### AIM OF THE EXERCISE:
Only lines holding the word "induction" are needed; copy each of them from the material.

### EXCERPTED DATA:
(** ** Blocks of code *)

Lemma code_comment_spec prev s lineno :
  match code_comment prev s lineno with
  | Some (r, lineno') => ∃ t, s = t ++ r ∧ lineno' = lineno + newlines t ∧ comment_end prev t
  | None => ∀ t v, s = t ++ v → ¬ comment_end prev t
  end.
Proof.
  revert prev lineno. induction s as [|c s IH]; intros prev lineno; cbn [code_comment].
  - intros t v Ht [[u Hu] _]. symmetry in Ht. apply app_nil in Ht as [-> ->]. by destruct u as [|? [|? ?]].
  - destruct ((c =? 47) && (prev =? 42)) eqn:E.
    + apply andb_true_iff in E as [->%Z.eqb_eq ->%Z.eqb_eq]. exists [47]. split; [done|].
      split; [change (newlines [47]) with 0; lia|]. split; [by exists []|].
      intros [|? [|? [|? ?]]] v Hv; try done. cbn in Hv. by injection Hv as <-.
    + assert (∀ t, comment_end prev (c :: t) ↔ comment_end c t) as Hstep.
      { intros t. split; intros [[u Hu] Hfirst].
        - destruct u as [|d u]; [injection Hu as -> -> ->; done|]. injection Hu as <- Hu. split; [by exists u|].
          intros u' v Hv. apply (Hfirst (prev :: u')). cbn. by f_equal.
        - split; [exists (prev :: u); cbn; by f_equal|]. intros u' v Hv. destruct u' as [|d u']; [injection Hv as -> -> ->; done|].
          injection Hv as <- Hv. by apply (Hfirst u'). }
      specialize (IH c (next_line c lineno)). destruct (code_comment c s _) as [[r lineno']|].
      * destruct IH as (t&->&->&Hu). exists (c :: t). split; [done|]. split; [by rewrite newlines_cons|]. by apply Hstep.
      * intros [|d t] v Ht Hl.
        { destruct Hl as [[u Hu] _]. by destruct u as [|? [|? ?]]. }
        cbn in Ht. injection Ht as -> Ht. apply Hstep in Hl. by eapply IH.
Qed.
Lemma code_line_spec s lineno :
  match code_line s lineno with
  | Some (r, lineno') => ∃ t, s = t ++ 10 :: r ∧ Forall (λ c, c ≠ 10) t ∧ lineno' = lineno + 1
  | None => Forall (λ c, c ≠ 10) s
  end.
Proof.
  induction s as [|c s IH]; cbn [code_line]; [constructor|]. destruct (Z.eqb_spec c 10) as [->|Hc].
  - by exists [].
  - destruct (code_line s lineno) as [[r lineno']|]; [|by constructor].
    destruct IH as (t&->&Ht&->). exists (c :: t). split; [done|]. split; [by constructor|done].
Qed.
(** what completes a literal, by the character before *)
Definition literal_from (q prevc : Z) (t : str) : Prop :=
  if decide (prevc = 92) then ∃ c t', t = c :: t' ∧ literal q t' else literal q t.
Lemma code_literal_spec q prevc s lineno :
  q ∈ [39; 34] →
  match code_literal q prevc s lineno with
  | Some (r, lineno') => ∃ t, s = t ++ r ∧ lineno' = lineno + newlines t ∧ literal_from q prevc t
  | None => ∀ t v, s = t ++ v → ¬ literal_from q prevc t
  end.
Proof.
  intros Hq. assert (q ≠ 92 ∧ newlines [q] = 0) as [Hq92 Hq10].
  { apply elem_of_cons in Hq as [->|Hq%list_elem_of_singleton]; [done|]. by subst. }
  clear Hq. revert prevc lineno. induction s as [|c s IH]; intros prevc lineno; cbn [code_literal].
  - intros t v Ht Hl. symmetry in Ht. apply app_nil in Ht as [-> ->]. unfold literal_from in Hl.
    case_decide; [naive_solver|inversion Hl].
  - assert (∀ t, literal_from q prevc (c :: t) ↔
      (c = q ∧ prevc ≠ 92 ∧ t = []) ∨ ((c =? q) && negb (prevc =? 92) = false ∧ literal_from q (if prevc =? 92 then 0 else c) t)) as Hstep.
    { intros t. unfold literal_from. destruct (Z.eqb_spec prevc 92) as [->|Hp].
      - rewrite andb_false_r, decide_True, decide_False by done. split.
        + intros (d&t'&[= -> ->]&Hl). by right.
        + intros [(_&?&_)|[_ Hl]]; [done|]. by exists c, t.
      - rewrite decide_False by done. cbn [negb]. rewrite andb_true_r. split.
        + inversion 1; subst; [by left|right; split; [by apply Z.eqb_neq|by rewrite decide_False]|].
          right. split; [apply Z.eqb_neq; congruence|]. rewrite decide_True by done. by eexists _, _.
        + intros [(->&_&->)|[Hc%Z.eqb_neq Hl]]; [constructor|]. case_decide; [|by constructor].
          destruct Hl as (d&t'&->&Hl). subst c. by constructor. }
    destruct ((c =? q) && negb (prevc =? 92)) eqn:E.
    + apply andb_true_iff in E as [->%Z.eqb_eq Hp%negb_true_iff%Z.eqb_neq]. exists [q]. split; [done|]. split; [lia|].
      apply Hstep. by left.
    + specialize (IH (if prevc =? 92 then 0 else c) (next_line c lineno)). destruct (code_literal _ _ _ _) as [[r lineno']|].
      * destruct IH as (t&->&->&Hl). exists (c :: t). split; [done|]. split; [by rewrite newlines_cons|]. apply Hstep. by right.
      * intros [|d t] v Ht Hl.
        { unfold literal_from in Hl. case_decide; [naive_solver|inversion Hl]. }
        cbn in Ht. injection Ht as -> Ht. apply Hstep in Hl as [(->&Hp&_)|[_ Hl]]; [|by eapply IH].
        apply andb_false_iff in E as [?%Z.eqb_neq|?%negb_false_iff%Z.eqb_eq]; done.
Qed.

### OUTPUT:
  revert prev lineno. induction s as [|c s IH]; intros prev lineno; cbn [code_comment].
  induction s as [|c s IH]; cbn [code_line]; [constructor|]. destruct (Z.eqb_spec c 10) as [->|Hc].
  clear Hq. revert prevc lineno. induction s as [|c s IH]; intros prevc lineno; cbn [code_literal].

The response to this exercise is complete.